Task:
Can you output the records below exactly as they are written?

Extracted information:
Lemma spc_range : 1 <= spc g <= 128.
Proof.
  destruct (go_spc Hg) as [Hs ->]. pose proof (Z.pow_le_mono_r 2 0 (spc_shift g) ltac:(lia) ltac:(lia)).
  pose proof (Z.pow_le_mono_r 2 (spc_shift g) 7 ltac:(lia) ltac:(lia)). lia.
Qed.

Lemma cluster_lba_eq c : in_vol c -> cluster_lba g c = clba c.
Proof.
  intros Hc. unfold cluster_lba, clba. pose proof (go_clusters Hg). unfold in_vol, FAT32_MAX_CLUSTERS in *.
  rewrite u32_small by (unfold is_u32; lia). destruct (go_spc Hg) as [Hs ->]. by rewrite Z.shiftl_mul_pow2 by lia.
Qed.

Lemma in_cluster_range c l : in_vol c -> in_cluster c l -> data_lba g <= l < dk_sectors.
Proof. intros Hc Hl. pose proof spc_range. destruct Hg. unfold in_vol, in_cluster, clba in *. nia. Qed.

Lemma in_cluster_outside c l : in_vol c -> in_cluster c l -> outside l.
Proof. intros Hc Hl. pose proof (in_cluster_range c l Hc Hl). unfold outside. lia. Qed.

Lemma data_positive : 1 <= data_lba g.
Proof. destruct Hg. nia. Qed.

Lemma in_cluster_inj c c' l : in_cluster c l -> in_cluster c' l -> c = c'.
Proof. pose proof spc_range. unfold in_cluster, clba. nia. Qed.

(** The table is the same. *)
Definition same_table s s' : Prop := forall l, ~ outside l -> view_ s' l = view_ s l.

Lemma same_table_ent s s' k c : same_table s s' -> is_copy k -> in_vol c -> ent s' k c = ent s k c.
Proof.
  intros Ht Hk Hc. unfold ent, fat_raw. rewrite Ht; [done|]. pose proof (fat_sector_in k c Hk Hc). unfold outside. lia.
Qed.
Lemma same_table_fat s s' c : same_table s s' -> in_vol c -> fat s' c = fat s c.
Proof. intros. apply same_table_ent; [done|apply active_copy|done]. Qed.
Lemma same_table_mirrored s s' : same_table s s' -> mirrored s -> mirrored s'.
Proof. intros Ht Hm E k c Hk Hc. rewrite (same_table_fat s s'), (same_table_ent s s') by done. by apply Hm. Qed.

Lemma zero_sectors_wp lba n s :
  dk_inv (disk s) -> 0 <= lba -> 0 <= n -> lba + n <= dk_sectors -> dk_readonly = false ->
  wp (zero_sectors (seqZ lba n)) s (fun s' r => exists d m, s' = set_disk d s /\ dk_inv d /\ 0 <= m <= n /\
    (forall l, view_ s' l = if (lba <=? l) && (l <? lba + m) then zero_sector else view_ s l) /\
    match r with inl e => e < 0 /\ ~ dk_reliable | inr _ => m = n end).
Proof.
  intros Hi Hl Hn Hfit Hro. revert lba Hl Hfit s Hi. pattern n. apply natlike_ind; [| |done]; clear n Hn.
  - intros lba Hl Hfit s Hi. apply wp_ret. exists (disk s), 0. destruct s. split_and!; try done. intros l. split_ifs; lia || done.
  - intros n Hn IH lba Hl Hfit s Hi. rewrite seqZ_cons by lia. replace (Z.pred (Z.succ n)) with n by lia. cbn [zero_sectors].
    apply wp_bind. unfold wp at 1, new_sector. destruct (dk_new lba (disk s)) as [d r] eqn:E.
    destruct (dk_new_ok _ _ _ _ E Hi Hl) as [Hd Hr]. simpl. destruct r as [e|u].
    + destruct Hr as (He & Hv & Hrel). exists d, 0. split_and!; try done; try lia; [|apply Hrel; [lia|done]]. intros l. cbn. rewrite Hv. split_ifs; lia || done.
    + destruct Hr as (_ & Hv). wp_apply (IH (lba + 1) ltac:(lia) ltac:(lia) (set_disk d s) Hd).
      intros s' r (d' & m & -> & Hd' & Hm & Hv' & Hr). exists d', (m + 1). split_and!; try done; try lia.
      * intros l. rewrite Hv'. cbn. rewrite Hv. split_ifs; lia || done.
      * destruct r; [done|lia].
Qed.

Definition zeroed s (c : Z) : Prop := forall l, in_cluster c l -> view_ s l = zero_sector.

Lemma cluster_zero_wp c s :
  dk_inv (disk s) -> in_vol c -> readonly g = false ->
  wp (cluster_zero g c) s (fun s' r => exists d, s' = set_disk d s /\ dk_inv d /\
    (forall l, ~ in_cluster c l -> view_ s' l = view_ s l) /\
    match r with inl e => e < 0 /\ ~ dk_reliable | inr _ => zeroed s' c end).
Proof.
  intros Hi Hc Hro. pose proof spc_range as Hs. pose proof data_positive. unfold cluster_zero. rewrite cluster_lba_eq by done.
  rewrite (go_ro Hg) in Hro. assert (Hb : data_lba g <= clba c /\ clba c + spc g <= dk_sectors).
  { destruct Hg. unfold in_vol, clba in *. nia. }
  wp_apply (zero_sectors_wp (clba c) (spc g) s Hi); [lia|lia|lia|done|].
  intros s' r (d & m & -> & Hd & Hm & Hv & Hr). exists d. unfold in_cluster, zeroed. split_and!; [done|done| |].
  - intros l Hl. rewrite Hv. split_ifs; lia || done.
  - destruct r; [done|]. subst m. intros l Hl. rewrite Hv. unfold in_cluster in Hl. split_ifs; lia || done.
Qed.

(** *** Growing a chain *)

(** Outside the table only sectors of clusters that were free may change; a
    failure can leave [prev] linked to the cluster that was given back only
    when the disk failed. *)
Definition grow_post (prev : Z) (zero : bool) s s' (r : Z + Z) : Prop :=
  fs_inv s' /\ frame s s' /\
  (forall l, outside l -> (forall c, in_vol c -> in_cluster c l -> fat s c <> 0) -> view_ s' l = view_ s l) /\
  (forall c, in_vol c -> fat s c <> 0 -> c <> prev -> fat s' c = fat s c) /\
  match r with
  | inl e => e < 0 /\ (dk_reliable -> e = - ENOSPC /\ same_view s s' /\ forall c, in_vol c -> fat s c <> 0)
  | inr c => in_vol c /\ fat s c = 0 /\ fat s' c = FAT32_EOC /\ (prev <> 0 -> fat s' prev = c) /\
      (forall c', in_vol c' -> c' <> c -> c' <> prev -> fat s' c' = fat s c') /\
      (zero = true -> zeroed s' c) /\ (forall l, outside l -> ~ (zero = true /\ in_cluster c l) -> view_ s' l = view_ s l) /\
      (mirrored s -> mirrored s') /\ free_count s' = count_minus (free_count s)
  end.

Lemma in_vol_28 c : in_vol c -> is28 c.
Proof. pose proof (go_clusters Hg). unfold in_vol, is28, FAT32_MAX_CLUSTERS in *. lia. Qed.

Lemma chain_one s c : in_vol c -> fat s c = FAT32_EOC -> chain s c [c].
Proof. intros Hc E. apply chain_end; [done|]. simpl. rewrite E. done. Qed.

Output:
Lemma spc_range : 1 <= spc g <= 128.
Proof.
  destruct (go_spc Hg) as [Hs ->]. pose proof (Z.pow_le_mono_r 2 0 (spc_shift g) ltac:(lia) ltac:(lia)).
  pose proof (Z.pow_le_mono_r 2 (spc_shift g) 7 ltac:(lia) ltac:(lia)). lia.
Qed.

Lemma cluster_lba_eq c : in_vol c -> cluster_lba g c = clba c.
Proof.
  intros Hc. unfold cluster_lba, clba. pose proof (go_clusters Hg). unfold in_vol, FAT32_MAX_CLUSTERS in *.
  rewrite u32_small by (unfold is_u32; lia). destruct (go_spc Hg) as [Hs ->]. by rewrite Z.shiftl_mul_pow2 by lia.
Qed.

Lemma in_cluster_range c l : in_vol c -> in_cluster c l -> data_lba g <= l < dk_sectors.
Proof. intros Hc Hl. pose proof spc_range. destruct Hg. unfold in_vol, in_cluster, clba in *. nia. Qed.

Lemma in_cluster_outside c l : in_vol c -> in_cluster c l -> outside l.
Proof. intros Hc Hl. pose proof (in_cluster_range c l Hc Hl). unfold outside. lia. Qed.

Lemma data_positive : 1 <= data_lba g.
Proof. destruct Hg. nia. Qed.

Lemma in_cluster_inj c c' l : in_cluster c l -> in_cluster c' l -> c = c'.
Proof. pose proof spc_range. unfold in_cluster, clba. nia. Qed.

(** The table is the same. *)
Definition same_table s s' : Prop := forall l, ~ outside l -> view_ s' l = view_ s l.

Lemma same_table_ent s s' k c : same_table s s' -> is_copy k -> in_vol c -> ent s' k c = ent s k c.
Proof.
  intros Ht Hk Hc. unfold ent, fat_raw. rewrite Ht; [done|]. pose proof (fat_sector_in k c Hk Hc). unfold outside. lia.
Qed.
Lemma same_table_fat s s' c : same_table s s' -> in_vol c -> fat s' c = fat s c.
Proof. intros. apply same_table_ent; [done|apply active_copy|done]. Qed.
Lemma same_table_mirrored s s' : same_table s s' -> mirrored s -> mirrored s'.
Proof. intros Ht Hm E k c Hk Hc. rewrite (same_table_fat s s'), (same_table_ent s s') by done. by apply Hm. Qed.

Lemma zero_sectors_wp lba n s :
  dk_inv (disk s) -> 0 <= lba -> 0 <= n -> lba + n <= dk_sectors -> dk_readonly = false ->
  wp (zero_sectors (seqZ lba n)) s (fun s' r => exists d m, s' = set_disk d s /\ dk_inv d /\ 0 <= m <= n /\
    (forall l, view_ s' l = if (lba <=? l) && (l <? lba + m) then zero_sector else view_ s l) /\
    match r with inl e => e < 0 /\ ~ dk_reliable | inr _ => m = n end).
Proof.
  intros Hi Hl Hn Hfit Hro. revert lba Hl Hfit s Hi. pattern n. apply natlike_ind; [| |done]; clear n Hn.
  - intros lba Hl Hfit s Hi. apply wp_ret. exists (disk s), 0. destruct s. split_and!; try done. intros l. split_ifs; lia || done.
  - intros n Hn IH lba Hl Hfit s Hi. rewrite seqZ_cons by lia. replace (Z.pred (Z.succ n)) with n by lia. cbn [zero_sectors].
    apply wp_bind. unfold wp at 1, new_sector. destruct (dk_new lba (disk s)) as [d r] eqn:E.
    destruct (dk_new_ok _ _ _ _ E Hi Hl) as [Hd Hr]. simpl. destruct r as [e|u].
    + destruct Hr as (He & Hv & Hrel). exists d, 0. split_and!; try done; try lia; [|apply Hrel; [lia|done]]. intros l. cbn. rewrite Hv. split_ifs; lia || done.
    + destruct Hr as (_ & Hv). wp_apply (IH (lba + 1) ltac:(lia) ltac:(lia) (set_disk d s) Hd).
      intros s' r (d' & m & -> & Hd' & Hm & Hv' & Hr). exists d', (m + 1). split_and!; try done; try lia.
      * intros l. rewrite Hv'. cbn. rewrite Hv. split_ifs; lia || done.
      * destruct r; [done|lia].
Qed.

Definition zeroed s (c : Z) : Prop := forall l, in_cluster c l -> view_ s l = zero_sector.

Lemma cluster_zero_wp c s :
  dk_inv (disk s) -> in_vol c -> readonly g = false ->
  wp (cluster_zero g c) s (fun s' r => exists d, s' = set_disk d s /\ dk_inv d /\
    (forall l, ~ in_cluster c l -> view_ s' l = view_ s l) /\
    match r with inl e => e < 0 /\ ~ dk_reliable | inr _ => zeroed s' c end).
Proof.
  intros Hi Hc Hro. pose proof spc_range as Hs. pose proof data_positive. unfold cluster_zero. rewrite cluster_lba_eq by done.
  rewrite (go_ro Hg) in Hro. assert (Hb : data_lba g <= clba c /\ clba c + spc g <= dk_sectors).
  { destruct Hg. unfold in_vol, clba in *. nia. }
  wp_apply (zero_sectors_wp (clba c) (spc g) s Hi); [lia|lia|lia|done|].
  intros s' r (d & m & -> & Hd & Hm & Hv & Hr). exists d. unfold in_cluster, zeroed. split_and!; [done|done| |].
  - intros l Hl. rewrite Hv. split_ifs; lia || done.
  - destruct r; [done|]. subst m. intros l Hl. rewrite Hv. unfold in_cluster in Hl. split_ifs; lia || done.
Qed.

(** *** Growing a chain *)

(** Outside the table only sectors of clusters that were free may change; a
    failure can leave [prev] linked to the cluster that was given back only
    when the disk failed. *)
Definition grow_post (prev : Z) (zero : bool) s s' (r : Z + Z) : Prop :=
  fs_inv s' /\ frame s s' /\
  (forall l, outside l -> (forall c, in_vol c -> in_cluster c l -> fat s c <> 0) -> view_ s' l = view_ s l) /\
  (forall c, in_vol c -> fat s c <> 0 -> c <> prev -> fat s' c = fat s c) /\
  match r with
  | inl e => e < 0 /\ (dk_reliable -> e = - ENOSPC /\ same_view s s' /\ forall c, in_vol c -> fat s c <> 0)
  | inr c => in_vol c /\ fat s c = 0 /\ fat s' c = FAT32_EOC /\ (prev <> 0 -> fat s' prev = c) /\
      (forall c', in_vol c' -> c' <> c -> c' <> prev -> fat s' c' = fat s c') /\
      (zero = true -> zeroed s' c) /\ (forall l, outside l -> ~ (zero = true /\ in_cluster c l) -> view_ s' l = view_ s l) /\
      (mirrored s -> mirrored s') /\ free_count s' = count_minus (free_count s)
  end.

Lemma in_vol_28 c : in_vol c -> is28 c.
Proof. pose proof (go_clusters Hg). unfold in_vol, is28, FAT32_MAX_CLUSTERS in *. lia. Qed.

Lemma chain_one s c : in_vol c -> fat s c = FAT32_EOC -> chain s c [c].
Proof. intros Hc E. apply chain_end; [done|]. simpl. rewrite E. done. Qed.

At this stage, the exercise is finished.